• Records for processing:
(** X14: every row [Trigger] adds belongs to a stored webhook that is
    enabled and subscribed to the event: it carries that webhook's id and
    its URL as it was at the time of the call, the event, and no response
    code yet. *)
Theorem Trigger_rows_snapshot `{Runtime} (event : string) (data : any) (w : World) :
  fst (Trigger event data w) = None ->
  exists rows,
    webhook_logs (db (snd (Trigger event data w))) = webhook_logs (db w) ++ rows /\
    Forall (fun r =>
              WebhookLog.Event r = event /\
              WebhookLog.ResponseCode r = None /\
              exists wh, In wh (webhooks (db w)) /\
                         Webhook.Status wh = WebhookStatusEnabled /\
                         In event (Webhook.Events wh) /\
                         WebhookLog.WebhookID r = Webhook.ID wh /\
                         WebhookLog.URL r = Webhook.URL wh) rows.
Proof.
  intros Hok.
  destruct (next_fault w) as [err|] eqn:Hf.
  { destruct (Trigger_select_rejected event data w err Hf) as [Hr _]. congruence. }
  destruct (matching event (db w)) as [|wh0 whs] eqn:Hm.
  - destruct (Trigger_none_found event data w Hf Hm) as (_ & Hdb & _).
    exists []. rewrite Hdb, app_nil_r. split; [reflexivity | constructor].
  - assert (Hne : matching event (db w) <> []) by (rewrite Hm; discriminate).
    pose proof (Trigger_found event data w Hf Hne) as [_ Hfound].
    cbv zeta in Hfound.
    destruct (json_Marshal _) as [err|p].
    { destruct Hfound as (Hr & _). congruence. }
    destruct Hfound as (_ & _ & _ & _ & rows & Hl & _ & Hrows).
    exists rows. split; [exact Hl|].
    eapply Forall_impl; [|exact Hrows].
    intros r (_ & _ & _ & _ & He & Hc & (wh & Hwh & Hid & Hurl)).
    split; [exact He|]. split; [exact Hc|].
    exists wh. unfold matching in Hwh. apply filter_In in Hwh. destruct Hwh as [Hin Hmatch].
    unfold webhook_matches in Hmatch. apply andb_prop in Hmatch.
    destruct Hmatch as [Hst Hev].
    split; [exact Hin|]. split; [apply String.eqb_eq, Hst|].
    split; [apply mem_string_In, Hev|]. split; assumption.
Qed.

Lemma Trigger_rows_snapshot_witness :
  let w := example_world 0 3 [] [] in
  exists rows,
    webhook_logs (db (snd (@Trigger ExampleRuntime "subscriber.created" example_data w)))
    = webhook_logs (db w) ++ rows /\
    Forall (fun r =>
              WebhookLog.Event r = "subscriber.created" /\
              WebhookLog.ResponseCode r = None /\
              exists wh, In wh (webhooks (db w)) /\
                         Webhook.Status wh = WebhookStatusEnabled /\
                         In "subscriber.created" (Webhook.Events wh) /\
                         WebhookLog.WebhookID r = Webhook.ID wh /\
                         WebhookLog.URL r = Webhook.URL wh) rows.
Proof.
  apply (@Trigger_rows_snapshot ExampleRuntime "subscriber.created" example_data
           (example_world 0 3 [] [])).
  vm_compute. reflexivity.
Defined.

(** ** Invariants of the tables *)

Lemma NoDup_snoc {A} (l : list A) (x : A) : NoDup l -> ~ In x l -> NoDup (l ++ [x]).
Proof.
  intros Hnd Hx.
  apply (Permutation_NoDup (l := x :: l)); [apply Permutation_cons_append|].
  constructor; assumption.
Qed.

Lemma ID_update_log_row id st code body err a next now (r : WebhookLog.t) :
  WebhookLog.ID (update_log_row id st code body err a next now r) = WebhookLog.ID r.
Proof. unfold update_log_row. destruct (WebhookLog.ID r =? id); reflexivity. Qed.

(** X15: log ids stay distinct and within the sequence: [Trigger] gives
    each new row the next value of the sequence, and a batch changes
    neither the ids nor the sequence. *)
Theorem log_ids_stay_fresh `{Runtime} (event : string) (data : any) (w : World) :
  log_ids_fresh (db w) ->
  log_ids_fresh (db (snd (Trigger event data w))) /\
  log_ids_fresh (db (snd (processPendingLogs w))).
Proof.
  intros Hfresh. split.
  - apply (Trigger_keeps log_ids_fresh event data w); [|exact Hfresh].
    intros wid url payload now d id d' Hc [Hnd Hle].
    apply create_webhook_log_inv in Hc.
    destruct Hc as (Hid & _ & _ & Hseq & _ & Hl).
    unfold log_ids_fresh. rewrite Hl, Hseq, map_app. cbn [map WebhookLog.ID]. split.
    + apply NoDup_snoc; [exact Hnd|].
      intros Hin. apply in_map_iff in Hin. destruct Hin as (r & Hr & Hin).
      rewrite Forall_forall in Hle. specialize (Hle r Hin). lia.
    + apply Forall_app. split.
      * eapply Forall_impl; [|exact Hle]. cbn. intros; lia.
      * constructor; [cbn; lia | constructor].
  - apply (processPendingLogs_keeps log_ids_fresh w); [|exact Hfresh].
    intros l d st code body err a next now _ [Hnd Hle].
    unfold log_ids_fresh, db_after_update. cbn [webhook_logs webhook_logs_id_seq].
    split.
    + rewrite map_map.
      rewrite (map_ext _ WebhookLog.ID
                 (fun r => ID_update_log_row (pendingLog.ID l) st code body err a next now r)).
      exact Hnd.
    + rewrite Forall_forall in *. intros r Hin. apply in_map_iff in Hin.
      destruct Hin as (r0 & <- & Hin0). rewrite ID_update_log_row. apply Hle, Hin0.
Qed.

Lemma log_ids_stay_fresh_witness :
  let w := example_world 0 3 [] [Response 204 "ok"] in
  log_ids_fresh (db (snd (@Trigger ExampleRuntime "subscriber.created" example_data w))) /\
  log_ids_fresh (db (snd (@processPendingLogs ExampleRuntime w))).
Proof.
  apply (@log_ids_stay_fresh ExampleRuntime "subscriber.created" example_data
           (example_world 0 3 [] [Response 204 "ok"])).
  unfold log_ids_fresh. cbn. split.
  - repeat constructor. intros [].
  - repeat constructor. cbn. lia.
Defined.

Lemma WebhookID_update_log_row id st code body err a next now (r : WebhookLog.t) :
  WebhookLog.WebhookID (update_log_row id st code body err a next now r)
  = WebhookLog.WebhookID r.
Proof. unfold update_log_row. destruct (WebhookLog.ID r =? id); reflexivity. Qed.

Lemma ID_update_webhook_row id (input : Webhook.t) now (r : Webhook.t) :
  Webhook.ID (update_webhook_row id input now r) = Webhook.ID r.
Proof. unfold update_webhook_row. destruct (Webhook.ID r =? id); reflexivity. Qed.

• Problem requirements:
An exact copy of every line above is needed.

• Answer area:
(** X14: every row [Trigger] adds belongs to a stored webhook that is
    enabled and subscribed to the event: it carries that webhook's id and
    its URL as it was at the time of the call, the event, and no response
    code yet. *)
Theorem Trigger_rows_snapshot `{Runtime} (event : string) (data : any) (w : World) :
  fst (Trigger event data w) = None ->
  exists rows,
    webhook_logs (db (snd (Trigger event data w))) = webhook_logs (db w) ++ rows /\
    Forall (fun r =>
              WebhookLog.Event r = event /\
              WebhookLog.ResponseCode r = None /\
              exists wh, In wh (webhooks (db w)) /\
                         Webhook.Status wh = WebhookStatusEnabled /\
                         In event (Webhook.Events wh) /\
                         WebhookLog.WebhookID r = Webhook.ID wh /\
                         WebhookLog.URL r = Webhook.URL wh) rows.
Proof.
  intros Hok.
  destruct (next_fault w) as [err|] eqn:Hf.
  { destruct (Trigger_select_rejected event data w err Hf) as [Hr _]. congruence. }
  destruct (matching event (db w)) as [|wh0 whs] eqn:Hm.
  - destruct (Trigger_none_found event data w Hf Hm) as (_ & Hdb & _).
    exists []. rewrite Hdb, app_nil_r. split; [reflexivity | constructor].
  - assert (Hne : matching event (db w) <> []) by (rewrite Hm; discriminate).
    pose proof (Trigger_found event data w Hf Hne) as [_ Hfound].
    cbv zeta in Hfound.
    destruct (json_Marshal _) as [err|p].
    { destruct Hfound as (Hr & _). congruence. }
    destruct Hfound as (_ & _ & _ & _ & rows & Hl & _ & Hrows).
    exists rows. split; [exact Hl|].
    eapply Forall_impl; [|exact Hrows].
    intros r (_ & _ & _ & _ & He & Hc & (wh & Hwh & Hid & Hurl)).
    split; [exact He|]. split; [exact Hc|].
    exists wh. unfold matching in Hwh. apply filter_In in Hwh. destruct Hwh as [Hin Hmatch].
    unfold webhook_matches in Hmatch. apply andb_prop in Hmatch.
    destruct Hmatch as [Hst Hev].
    split; [exact Hin|]. split; [apply String.eqb_eq, Hst|].
    split; [apply mem_string_In, Hev|]. split; assumption.
Qed.

Lemma Trigger_rows_snapshot_witness :
  let w := example_world 0 3 [] [] in
  exists rows,
    webhook_logs (db (snd (@Trigger ExampleRuntime "subscriber.created" example_data w)))
    = webhook_logs (db w) ++ rows /\
    Forall (fun r =>
              WebhookLog.Event r = "subscriber.created" /\
              WebhookLog.ResponseCode r = None /\
              exists wh, In wh (webhooks (db w)) /\
                         Webhook.Status wh = WebhookStatusEnabled /\
                         In "subscriber.created" (Webhook.Events wh) /\
                         WebhookLog.WebhookID r = Webhook.ID wh /\
                         WebhookLog.URL r = Webhook.URL wh) rows.
Proof.
  apply (@Trigger_rows_snapshot ExampleRuntime "subscriber.created" example_data
           (example_world 0 3 [] [])).
  vm_compute. reflexivity.
Defined.

(** ** Invariants of the tables *)

Lemma NoDup_snoc {A} (l : list A) (x : A) : NoDup l -> ~ In x l -> NoDup (l ++ [x]).
Proof.
  intros Hnd Hx.
  apply (Permutation_NoDup (l := x :: l)); [apply Permutation_cons_append|].
  constructor; assumption.
Qed.

Lemma ID_update_log_row id st code body err a next now (r : WebhookLog.t) :
  WebhookLog.ID (update_log_row id st code body err a next now r) = WebhookLog.ID r.
Proof. unfold update_log_row. destruct (WebhookLog.ID r =? id); reflexivity. Qed.

(** X15: log ids stay distinct and within the sequence: [Trigger] gives
    each new row the next value of the sequence, and a batch changes
    neither the ids nor the sequence. *)
Theorem log_ids_stay_fresh `{Runtime} (event : string) (data : any) (w : World) :
  log_ids_fresh (db w) ->
  log_ids_fresh (db (snd (Trigger event data w))) /\
  log_ids_fresh (db (snd (processPendingLogs w))).
Proof.
  intros Hfresh. split.
  - apply (Trigger_keeps log_ids_fresh event data w); [|exact Hfresh].
    intros wid url payload now d id d' Hc [Hnd Hle].
    apply create_webhook_log_inv in Hc.
    destruct Hc as (Hid & _ & _ & Hseq & _ & Hl).
    unfold log_ids_fresh. rewrite Hl, Hseq, map_app. cbn [map WebhookLog.ID]. split.
    + apply NoDup_snoc; [exact Hnd|].
      intros Hin. apply in_map_iff in Hin. destruct Hin as (r & Hr & Hin).
      rewrite Forall_forall in Hle. specialize (Hle r Hin). lia.
    + apply Forall_app. split.
      * eapply Forall_impl; [|exact Hle]. cbn. intros; lia.
      * constructor; [cbn; lia | constructor].
  - apply (processPendingLogs_keeps log_ids_fresh w); [|exact Hfresh].
    intros l d st code body err a next now _ [Hnd Hle].
    unfold log_ids_fresh, db_after_update. cbn [webhook_logs webhook_logs_id_seq].
    split.
    + rewrite map_map.
      rewrite (map_ext _ WebhookLog.ID
                 (fun r => ID_update_log_row (pendingLog.ID l) st code body err a next now r)).
      exact Hnd.
    + rewrite Forall_forall in *. intros r Hin. apply in_map_iff in Hin.
      destruct Hin as (r0 & <- & Hin0). rewrite ID_update_log_row. apply Hle, Hin0.
Qed.

Lemma log_ids_stay_fresh_witness :
  let w := example_world 0 3 [] [Response 204 "ok"] in
  log_ids_fresh (db (snd (@Trigger ExampleRuntime "subscriber.created" example_data w))) /\
  log_ids_fresh (db (snd (@processPendingLogs ExampleRuntime w))).
Proof.
  apply (@log_ids_stay_fresh ExampleRuntime "subscriber.created" example_data
           (example_world 0 3 [] [Response 204 "ok"])).
  unfold log_ids_fresh. cbn. split.
  - repeat constructor. intros [].
  - repeat constructor. cbn. lia.
Defined.

Lemma WebhookID_update_log_row id st code body err a next now (r : WebhookLog.t) :
  WebhookLog.WebhookID (update_log_row id st code body err a next now r)
  = WebhookLog.WebhookID r.
Proof. unfold update_log_row. destruct (WebhookLog.ID r =? id); reflexivity. Qed.

Lemma ID_update_webhook_row id (input : Webhook.t) now (r : Webhook.t) :
  Webhook.ID (update_webhook_row id input now r) = Webhook.ID r.
Proof. unfold update_webhook_row. destruct (Webhook.ID r =? id); reflexivity. Qed.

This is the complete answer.